Item 1.01 | Entry into a Material Definitive Agreement. |
On January 25, 2021, T2 Biosystems, Inc. (the “Company”) entered into Amendment No. 6 to Term Loan Agreement (the “Sixth Amendment”), with CRG Servicing LLC as administrative agent and collateral agent (in such capacities, “Administrative Agent”) and the lenders listed on the signature pages thereto (the “Lenders”) to modify certain terms of that certain Term Loan Agreement , dated as of December 30, 2016, by and among the Company, the Administrative Agent and the lenders party thereto (such Term Loan Agreement, as amended or modified prior to the Sixth Amendment, the “Loan Agreement”).

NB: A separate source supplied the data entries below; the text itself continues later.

(* ===== verification/ProfileProps.v ===== *)
(** * What the profiling endpoint guarantees

    The flag, the stop function, the runtime's profile and the open file of a CPU
    profile always agree, so the nil function is never called and the end of the
    process leaves no profile running and no file open. *)

From S2P Require Import Prelude GoLib Sql Queue Hub Store World Profile.

(** The three states of the machine. *)
Definition idle (p : Profiler) : Prop :=
  active p = false ∧ stopFunc p = None ∧ open_handles p = ∅ ∧ ∀ h, runtime p ≠ Ours h.

Definition profiling (p : Profiler) : Prop :=
  ∃ h, active p = true ∧ stopFunc p = Some h ∧ runtime p = Ours h ∧ open_handles p = {[h]}.

Definition prof_ok (p : Profiler) : Prop := nil_call p = false ∧ (idle p ∨ profiling p).

Lemma prof_ok_new : prof_ok new_profiler.
Proof. split; [done|]. left. by split_and!. Qed.

(** What a computation leaves alone. *)
Definition same_cpu (p p' : Profiler) : Prop :=
  active p' = active p ∧ stopFunc p' = stopFunc p ∧ runtime p' = runtime p ∧
  open_handles p' = open_handles p ∧ nil_call p' = nil_call p.

Lemma same_cpu_ok p p' : same_cpu p p' → prof_ok p → prof_ok p'.
Proof.
  intros (Ha & Hs & Hr & Ho & Hn). unfold prof_ok, idle, profiling. by rewrite Ha, Hs, Hr, Ho, Hn.
Qed.

Lemma write_profile_cpu path i p : same_cpu p (write_profile path i p).2.
Proof. unfold write_profile. by destruct (create_err i). Qed.

Lemma heap_cpu i p : same_cpu p (handleHeapProfile i p).2.
Proof.
  unfold handleHeapProfile. destruct (mkdir_err i); [by split_and!|].
  pose proof (write_profile_cpu (profile_path "heap_" i) i p) as Hw.
  by destruct (write_profile _ _ _) as [[] ?].
Qed.

Lemma goroutine_cpu i p : same_cpu p (handleGoroutineProfile i p).2.
Proof.
  unfold handleGoroutineProfile. destruct (mkdir_err i); [by split_and!|].
  pose proof (write_profile_cpu (profile_path "goroutine_" i) i p) as Hw.
  by destruct (write_profile _ _ _) as [[] ?].
Qed.

(** Ending our own profile. *)
Lemma stop_idle p : prof_ok p → active p = true → prof_ok (set_state false None (call_stop p)) ∧
  idle (set_state false None (call_stop p)).
Proof.
  intros [Hn [(Ha & _)|(h & Ha & Hs & Hr & Ho)]] Hact; [congruence|].
  unfold call_stop. rewrite Hs.
  assert (idle (set_state false None (mkProfiler (active p) (Some h) NoProfile (next_handle p)
    (open_handles p ∖ {[h]}) (written p) (nil_call p)))) as Hi.
  { split_and!; [done|done| |done]. simpl. rewrite Ho. set_solver. }
  split; [|done]. by split; [|left].
Qed.

Lemma cpu_start_ok i p : prof_ok p → prof_ok (handleCPUProfileStart i p).2.
Proof.
  intros Hp. unfold handleCPUProfileStart. destruct (active p) eqn:Ha; [done|].
  destruct (mkdir_err i); [done|]. unfold StartCPUProfile. destruct (create_err i); [done|].
  destruct Hp as [Hn [(_ & Hs & Ho & Hr)|(h & ? & _)]]; [|congruence]. simpl.
  destruct (runtime p) eqn:Hrt.
  - split; [done|]. right. exists (next_handle p). split_and!; try done. simpl. rewrite Ho. set_solver.
  - by destruct (Hr handle).
  - split; [done|]. left. split_and!; try done. simpl. congruence.
Qed.

Lemma cpu_stop_ok i p : prof_ok p → prof_ok (handleCPUProfileStop i p).2.
Proof.
  intros Hp. unfold handleCPUProfileStop. destruct (active p) eqn:Ha; [|done]. simpl.
  by apply stop_idle.
Qed.

Lemma profile_step_ok e p : prof_ok p → prof_ok (profile_step e p).
Proof.
  intros Hp. destruct e as [r i| | |]; simpl.
  - unfold handleAdminProfile. destruct (_ && _); [done|]. repeat case_decide; try done.
    + by eapply same_cpu_ok; [apply heap_cpu|].
    + by eapply same_cpu_ok; [apply goroutine_cpu|].
    + by apply cpu_start_ok.
    + by apply cpu_stop_ok.
  - unfold debug_start. destruct (runtime p) eqn:Hr; [|done..]. destruct Hp as [Hn Hp].
    split; [done|]. left. destruct Hp as [(? & ? & ? & ?)|(h & ? & ? & ? & ?)]; [by split_and!|].
    congruence.
  - unfold debug_stop. destruct (runtime p) eqn:Hr; [done..|]. destruct Hp as [Hn Hp].
    split; [done|]. left. destruct Hp as [(? & ? & ? & ?)|(h & ? & ? & ? & ?)]; [by split_and!|].
    congruence.
  - unfold profile_shutdown. destruct (active p) eqn:Ha; simpl; [|done].
    case_bool_decide; [|done]. by apply stop_idle.
Qed.

Lemma profile_run_ok es p : prof_ok p → prof_ok (profile_run es p).
Proof.
  revert p. induction es as [|e es IH]; intros p Hp; [done|]. by apply IH, profile_step_ok.
Qed.

(** C40: after any sequence of requests to the profiling endpoint, of
    profiles taken through /debug/pprof and of shutdowns, the machine is idle or
    runs its own profile into its one open file, and no nil stop function was
    called; a start while a profile is active and a stop while none is are
    refused with 500 and change nothing; and a shutdown leaves it idle. *)
Theorem cpu_profile_machine es i :
  let p := profile_run es new_profiler in
  nil_call p = false ∧ (idle p ∨ profiling p) ∧
  (active p = true → handleCPUProfileStart i p =
     (writeProfileError "cpu profile already active" None, p)) ∧
  (active p = false → handleCPUProfileStop i p =
     (writeProfileError "no cpu profile active" None, p)) ∧
  idle (profile_shutdown p).
Proof.
  intros p. pose proof (profile_run_ok es _ prof_ok_new : prof_ok p) as Hp.
  split; [apply Hp|]. split; [apply Hp|]. split; [|split].
  - intros Ha. unfold handleCPUProfileStart. by rewrite Ha.
  - intros Ha. unfold handleCPUProfileStop. by rewrite Ha.
  - pose proof Hp as [_ [Hi|(h & Ha & Hs & _)]]; unfold profile_shutdown.
    + pose proof Hi as (-> & _). done.
    + rewrite Ha, Hs. simpl. by apply stop_idle.
Qed.

(** [freed_bytes] is right just when the heap did not grow between the readings; a
    heap that grew by [n] bytes is reported as [2^64 - n] freed ones. *)
Lemma freed_bytes_exact b a :
  0 ≤ Alloc b < 2 ^ 64 → 0 ≤ Alloc a < 2 ^ 64 →
  freed_bytes b a = if decide (Alloc a ≤ Alloc b) then Alloc b - Alloc a
                    else 2 ^ 64 - (Alloc a - Alloc b).
Proof.
  intros Hb Ha. unfold freed_bytes. case_decide.
  - apply Z.mod_small. lia.
  - symmetry. apply (Z.mod_unique _ _ (-1)); lia.
Qed.

(** A snapshot names just the files that were written, and leaves the CPU profile
    alone. *)
Lemma CaptureProfile_files dir i i' p :
  let '(s, p') := CaptureProfile dir i i' p in
  (∀ f, f ∈ [HeapFile s; GoroutineFile s] → f ≠ EmptyString → f ∈ written p') ∧
  (dir = EmptyString → p' = p) ∧ runtime p' = runtime p ∧ active p' = active p ∧
  stopFunc p' = stopFunc p ∧ open_handles p' = open_handles p.
Proof.
  unfold CaptureProfile. destruct (str_empty dir) eqn:Hd.
  { split_and!; try done. intros f. rewrite !elem_of_cons, elem_of_nil. intros [->|[->|[]]]; done. }
  unfold captured, write_profile.
  destruct (create_err i), (create_err i'), (write_err i), (write_err i'); simpl;
    (split; [|by split; [intros ->; simpl in Hd|]]);
    intros f; rewrite !elem_of_cons, elem_of_nil; intros Hf Hne;
    destruct Hf as [->|[->|[]]]; rewrite ?elem_of_app, ?list_elem_of_singleton; tauto.
Qed.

The Sixth Amendment extends the interest-only payment period from December 31, 2021 to December 31, 2022 and reduces the annual product revenue target for the twenty-four month period beginning on January 1, 2020 (the “Minimum Required Revenue”). In the event that the Company does not meet the Minimum Required Revenue, the Company can satisfy such requirement by paying to the Lenders within ninety days of the end of the respective calendar year an amount equal to (x) two multiplied by the (y) Minimum Required Revenue minus the Company’s actual annual revenue, and such amount shall be used to prepay the outstanding loans.

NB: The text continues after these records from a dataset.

(* ===== verification/Logger.v ===== *)
(** * The structured logger (logger.go)

    A logger has a level and fields of its own; an entry is a map that is
    marshalled to one line.  A field's value is a JSON document, or [None] when
    [json.Marshal] cannot encode it.  The level is an [int]: the code compares,
    and does not check, it. *)

From S2P Require Import Prelude GoLib.

Abbreviation Fields := (gmap string (option json)).

Definition LogDebug : Z := 0.
Definition LogInfo : Z := 1.
Definition LogWarn : Z := 2.
Definition LogError : Z := 3.

(** [LogLevel.String] *)
Definition level_string (l : Z) : string :=
  if decide (l = LogDebug) then "debug"
  else if decide (l = LogInfo) then "info"
  else if decide (l = LogWarn) then "warn"
  else if decide (l = LogError) then "error"
  else "unknown".

(** The writer is shared with the loggers made by [WithFields], so what was
    written is kept apart. *)
Record Logger := mkLogger { level : Z; fields : Fields }.

Definition NewLogger (l : Z) : Logger := mkLogger l ∅.
Definition SetLevel (l : Z) (lg : Logger) : Logger := mkLogger l (fields lg).

(** Copying a map into another: the source wins. *)
Definition copy_into (src dst : Fields) : Fields := src ∪ dst.

Definition WithFields (fs : Fields) (lg : Logger) : Logger :=
  mkLogger (level lg) (copy_into fs (copy_into (fields lg) ∅)).

(** [mergeOpt]: the later maps win. *)
Definition mergeOpt (fss : list Fields) : Fields := foldl (λ acc m, copy_into m acc) ∅ fss.

(** The entry of [logEntry]. *)
Definition entry (lg : Logger) (l : Z) (ts msg : string) (fs : Fields) : Fields :=
  copy_into fs (copy_into (fields lg)
    (<["msg" := Some (JStr msg)]> (<["level" := Some (JStr (level_string l))]>
      (<["ts" := Some (JStr ts)]> ∅)))).

(** [json.Marshal] of a map: keys in order, and an error when one value has none. *)
Definition key_le (p q : string * option json) : Prop := String.leb p.1 q.1 = true.

#[export] Instance key_le_dec p q : Decision (key_le p q).
Proof. unfold key_le. apply _. Defined.

Definition marshal_map (m : Fields) : option json :=
  JObj <$> mapM (λ p, v ← p.2; Some (p.1, v)) (merge_sort key_le (map_to_list m)).

(** What one call writes: nothing below the level, the entry, or the plain
    fallback through package log. *)
Inductive Output := Line (j : json) | Fallback (msg : string).

Definition logEntry (lg : Logger) (l : Z) (ts msg : string) (fs : Fields) : list Output :=
  if decide (l < level lg) then [] else
  match marshal_map (entry lg l ts msg fs) with
  | Some j => [Line j]
  | None => [Fallback msg]
  end.

Definition Debug (lg : Logger) (ts msg : string) (fss : list Fields) : list Output :=
  logEntry lg LogDebug ts msg (mergeOpt fss).
Definition Info (lg : Logger) (ts msg : string) (fss : list Fields) : list Output :=
  logEntry lg LogInfo ts msg (mergeOpt fss).
Definition Warn (lg : Logger) (ts msg : string) (fss : list Fields) : list Output :=
  logEntry lg LogWarn ts msg (mergeOpt fss).
Definition Error (lg : Logger) (ts msg : string) (fss : list Fields) : list Output :=
  logEntry lg LogError ts msg (mergeOpt fss).

Example Warn_ex :
  Warn (WithFields {["id" := Some (JInt 7)]} (NewLogger LogWarn)) "t" "m" [{["b" := Some JNull]}]
    = [Line (JObj [("b", JNull); ("id", JInt 7); ("level", JStr "warn"); ("msg", JStr "m");
                   ("ts", JStr "t")])] ∧
  Info (NewLogger LogWarn) "t" "m" [] = [].
Proof. split; vm_compute; reflexivity. Qed.

(** ** Facts *)

Lemma mapM_fields (l : list (string * option json)) :
  (∃ r, mapM (λ p, v ← p.2; Some (p.1, v)) l = Some r) ↔ ∀ k, (k, None) ∉ l.
Proof.
  induction l as [|[k [v|]] l IH]; simpl.
  - split; [intros _ k; apply not_elem_of_nil|eauto].
  - split.
    + intros [r Hr] k' [Hk|Hk]%elem_of_cons; [done|]. revert k' Hk. apply IH.
      destruct (mapM _ l); [eauto|done].
    + intros Hn. destruct (proj2 IH) as [r Hr]; [intros k' Hk; apply (Hn k'); by right|].
      rewrite Hr. by eexists.
  - split; [by intros []|]. intros Hn. destruct (Hn k). left.
Qed.

(** An entry is written as a line just when its level is not below the logger's
    and every one of its values can be encoded; the value of a key is the call's,
    or else the logger's, or else the built-in one, so a field called [level],
    [msg] or [ts] hides it. *)
Lemma logEntry_line lg l ts msg fs :
  (∃ j, logEntry lg l ts msg fs = [Line j]) ↔
  level lg ≤ l ∧ ∀ k, entry lg l ts msg fs !! k ≠ Some None.
Proof.
  unfold logEntry, marshal_map. pose proof (mapM_fields
    (merge_sort key_le (map_to_list (entry lg l ts msg fs)))) as Hm.
  assert (∀ k, (k, None) ∈ merge_sort key_le (map_to_list (entry lg l ts msg fs)) ↔
    entry lg l ts msg fs !! k = Some None) as Hin.
  { intros k. by rewrite merge_sort_Permutation, elem_of_map_to_list. }
  setoid_rewrite Hin in Hm. case_decide.
  - split; [by intros [? ?]|]. lia.
  - destruct (mapM _ _) as [r|]; simpl.
    + split; [|by eauto]. intros _. split; [lia|]. apply Hm. eauto.
    + split; [by intros [? ?]|]. intros [_ Hn]. destruct (proj2 Hm Hn) as [? ?]. done.
Qed.

Lemma entry_lookup lg l ts msg fs k v :
  entry lg l ts msg fs !! k = Some v ↔
  fs !! k = Some v ∨ (fs !! k = None ∧ (fields lg !! k = Some v ∨ (fields lg !! k = None ∧
    ((k = "msg" ∧ v = Some (JStr msg)) ∨ (k = "level" ∧ v = Some (JStr (level_string l))) ∨
     (k = "ts" ∧ v = Some (JStr ts)))))).
Proof.
  unfold entry, copy_into. rewrite !lookup_union_Some_raw, !lookup_insert_Some, lookup_empty.
  naive_solver.
Qed.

The foregoing summary is qualified in its entirety by reference to the Sixth Amendment, a copy of which will be attached as an exhibit to the Company’s Quarterly Report on Form 10-K for the period ending December 31, 2020.
Item 2.02 | Results of Operations and Financial Condition |
On January 26, 2021, T2 Biosystems, Inc. (the “Company”) issued a press release announcing its financial results for its fiscal quarter and full year ended December 31, 2020. A copy of the Company’s press release is furnished with this report as Exhibit 99.1.
In accordance with General Instruction B.2 of Form 8-K, the information in this Item 2.02 and Exhibit 99.1 of this Current Report on Form 8-K is being furnished and shall not be deemed to be “filed” for purposes of Section 18 of the Securities Exchange Act of 1934, as amended, or otherwise subject to the liabilities of that Section. Furthermore, such information, including Exhibit 99.1 attached hereto, shall not be deemed to be incorporated by reference in any filing under the Securities Act of 1933, as amended, except as expressly stated by specific reference in such a filing.